The message, the photograph wants to convey is that the color of skin matters little and love champions over colour. Picture promotes love affair, leading to a marriage, between a white-skinned man and a black skinned woman.

We should, therefore, appreciate the photograph and the article in the light of the message it wants to convey, that is to eradicate the evil of racism and apartheid in the society and to promote love and marriage between white skinned man and a black skinned woman. When viewed in that angle, we are not prepared to say that the picture or the article which was reproduced by Sports World and the Anandabazar Patrika be said to be objectionable so as to initiate proceedings under Section 292 IPC or under Section 4 of the Indecent Representation of Women (Prohibition) Act, 1986.

We have found that no offence has been committed under Section 292 IPC and then the question whether it falls in the first part of Section 79 IPC has become academic. We are sorry to note that the learned Magistrate, without proper application of mind or appreciation of background in which the photograph has been shown, proposed to initiate prosecution proceedings against the Appellants. Learned Magistrate should have exercised his wisdom on the basis of judicial precedents in the event of which he would not have ordered the Appellants to face the trial. The High Court, in our view, should have exercised powers under Section 482 Cr.P.C. to secure the ends of justice.

Conclusion

The ground realities are that a citizen is largely dependent on the press for the quality, proportion, and the extent of news. He can seldom obtain for himself the information necessary for the intelligent discharge of his political duties and responsibilities. In disseminating news, the press therefore acts as a representative or, more appropriately, as the custodian of the public. It serves public interest in pluralistic democracy by permitting expression and opinions of all persons. Hence freedom of the press has a dimension and range that is vastly different from the ambit and content of other individual freedoms. Press freedom embodies the principle of accountability and thus enables press to be an instrument of democratic control. Protection and promotion of free press is substance sub serves and strengthens democracy, an essential feature of the Constitution.

But on the other hand where it is the duty of the pres to provide the information to its viewers in their best possible interest it also imposes a liability upon the press to filter and to regulate the content which is published and showed by them as the media and press are being the fourth pillar of democracy should bear such responsibility and should follow up the reasonable restrictions imposed in article 19(2) of the constitution.
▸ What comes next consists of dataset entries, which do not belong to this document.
(** ** Packing *)

Lemma zpack_loop_ok fuel block in_p ht ind out : Forall is_byte block -> 0 <= in_p <= Z.of_nat (length block) -> positions_before ht in_p -> (length ind < 64)%nat ->
  Z.of_nat (length ind) <= in_p -> take (Z.to_nat in_p) block = take (Z.to_nat in_p - length ind) block ++ ind -> Z.of_nat (length block) - in_p < Z.of_nat fuel ->
  exists tail, zpack_loop fuel block in_p ht ind out = Some (0, out ++ tail) /\
    forall o, Z.of_nat (length (o ++ block)) < 2 ^ 64 -> unpacks tail (o ++ take (Z.to_nat in_p - length ind) block) (o ++ block).
Proof.
  intros Hb. revert in_p ht ind out. induction fuel as [|fuel IH]; intros in_p ht ind out Hp Ht Hind Hle Htake Hf; [lia|]. cbn [zpack_loop].
  assert (Forall is_byte ind) as Hib by (assert (Forall is_byte (take (Z.to_nat in_p) block)) as Hx by (by apply Forall_take); rewrite Htake in Hx; by apply Forall_app in Hx as [_ ?]).
  destruct (Z.leb_spec (Z.of_nat (length block)) in_p) as [Hend|Hmid].
  { exists (flush_individuals [] ind ++ []). split; [by rewrite flush_app, app_nil_r|]. intros o Ho. apply unpacks_flush; [lia|done|]. rewrite <- app_assoc, <- Htake, take_ge by lia. apply unpacks_nil. }
  pose proof (zpack_find_ok block in_p ht) as Hm. destruct (zpack_find_bestmatch block (Z.of_nat (length block)) in_p ht) as [m ht'].
  pose proof (peek_lookup block in_p ltac:(lia)) as Hpk. pose proof (proj1 (Forall_lookup _ _) Hb _ _ Hpk) as Hbyte. set (x := peek block in_p) in *.
  destruct (negb (zp_pos m =? -1) && (3 <? zp_size m)) eqn:Em.
  - apply andb_true_iff in Em as [E1 _]. apply negb_true_iff, Z.eqb_neq in E1. destruct (Hm (in_p + zp_size m) ltac:(lia) Ht) as [[|(M1 & M2 & M3 & M4)] M5]; [done|]. set (n := zp_size m) in *. set (pos := zp_pos m) in *.
    destruct (Z.ltb_spec (Z.of_nat (length block)) (in_p + n)); [lia|].
    destruct (IH (in_p + n) ht' [] (flush_individuals out ind ++ zpack_copy n (in_p - pos))) as (tail & E & Hu); [lia|apply M5; lia|cbn; lia|cbn; lia|cbn [length]; by rewrite Nat.sub_0_r, app_nil_r|lia|].
    exists (flush_individuals [] ind ++ zpack_copy n (in_p - pos) ++ tail). split; [by rewrite E, flush_app, <- !app_assoc|]. intros o Ho. apply unpacks_flush; [lia|done|]. rewrite <- app_assoc, <- Htake.
    rewrite length_app in Ho. apply unpacks_copy; [lia|lia|rewrite length_app, length_take; lia|rewrite length_app, length_take; lia|].
    rewrite copy_same; [|lia|lia|].
    + specialize (Hu o ltac:(rewrite length_app; lia)). cbn [length] in Hu. rewrite Nat.sub_0_r in Hu. by replace (Z.to_nat in_p + Z.to_nat n)%nat with (Z.to_nat (in_p + n)) by lia.
    + intros k Hk. specialize (M4 (Z.of_nat k) ltac:(lia)). replace (Z.to_nat in_p - Z.to_nat (in_p - pos) + k)%nat with (Z.to_nat (pos + Z.of_nat k)) by lia. replace (Z.to_nat in_p + k)%nat with (Z.to_nat (in_p + Z.of_nat k)) by lia.
      rewrite !peek_lookup by lia. by f_equal.
  - destruct (Hm (in_p + 1) ltac:(lia) Ht) as [_ M5]. specialize (M5 ltac:(lia)).
    assert (take (Z.to_nat (in_p + 1)) block = take (Z.to_nat in_p - length ind) block ++ ind ++ [x]) as Htake1.
    { replace (Z.to_nat (in_p + 1)) with (S (Z.to_nat in_p)) by lia. rewrite (take_S_r block _ x Hpk), Htake. by rewrite <- app_assoc. }
    destruct (Z.eqb_spec (Z.of_nat (length (ind ++ [x]))) 0x40) as [E64|E64].
    + destruct (IH (in_p + 1) ht' [] (flush_individuals out (ind ++ [x]))) as (tail & E & Hu); [lia|done|cbn; lia|cbn; lia|cbn [length]; by rewrite Nat.sub_0_r, app_nil_r|lia|].
      exists (flush_individuals [] (ind ++ [x]) ++ tail). split; [by rewrite E, flush_app, <- app_assoc|]. intros o Ho. apply unpacks_flush; [lia|apply Forall_app; split; [done|by constructor]|].
      rewrite <- app_assoc, <- Htake1. specialize (Hu o Ho). cbn [length] in Hu. by rewrite Nat.sub_0_r in Hu.
    + rewrite length_app in E64. cbn [length] in E64. destruct (IH (in_p + 1) ht' (ind ++ [x]) out) as (tail & E & Hu); [lia|done|rewrite length_app; cbn [length]; lia|rewrite length_app; cbn [length]; lia| |lia|].
      * rewrite Htake1, length_app. cbn [length]. do 2 f_equal. lia.
      * exists tail. split; [done|]. intros o Ho. specialize (Hu o Ho). rewrite length_app in Hu. cbn [length] in Hu. by replace (Z.to_nat (in_p + 1) - (length ind + 1))%nat with (Z.to_nat in_p - length ind)%nat in Hu by lia.
Qed.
Coming to the topic of obscenity the laws and legislations has been created to prohibit the press and media from publishing or showing such content and courts also in above discussed case has interpreted the meaning of obscenity and its extent and by the best of their wisdom and knowledge has laid down the test for determining obscenity according to the changing trends in society from hicklin’s to community standards and protected the rights of people and the press of freedom of speech and expression.

But the morality that these courts stress upon seems more like an illusionary, predefined concept that everyone has agreed upon. The questions as to what exactly constitute this morality, and who set the principle to determine it has been left unanswered. The line demarcating the ‘decent’ from the ‘obscene’ is still vague. The statutes, be it IPC or the IRWP Act has merely copied the age-old English Law and the set of morals they were then based upon. The laws in England have changed but the Indian law still remains stagnant. The growth of black market for pornographic materials has clearlyshown the ineffectiveness of these laws. But now as there's CST in our bags it can be said that it’s a new dawn where much well defined principles relating to the obscenity and morality touching closely the Indian scenario can b laid down in years to come, and it will b interesting to see what new principles evolve in the jurisprudence of obscenity n the coming years as though small but the first step has been taken.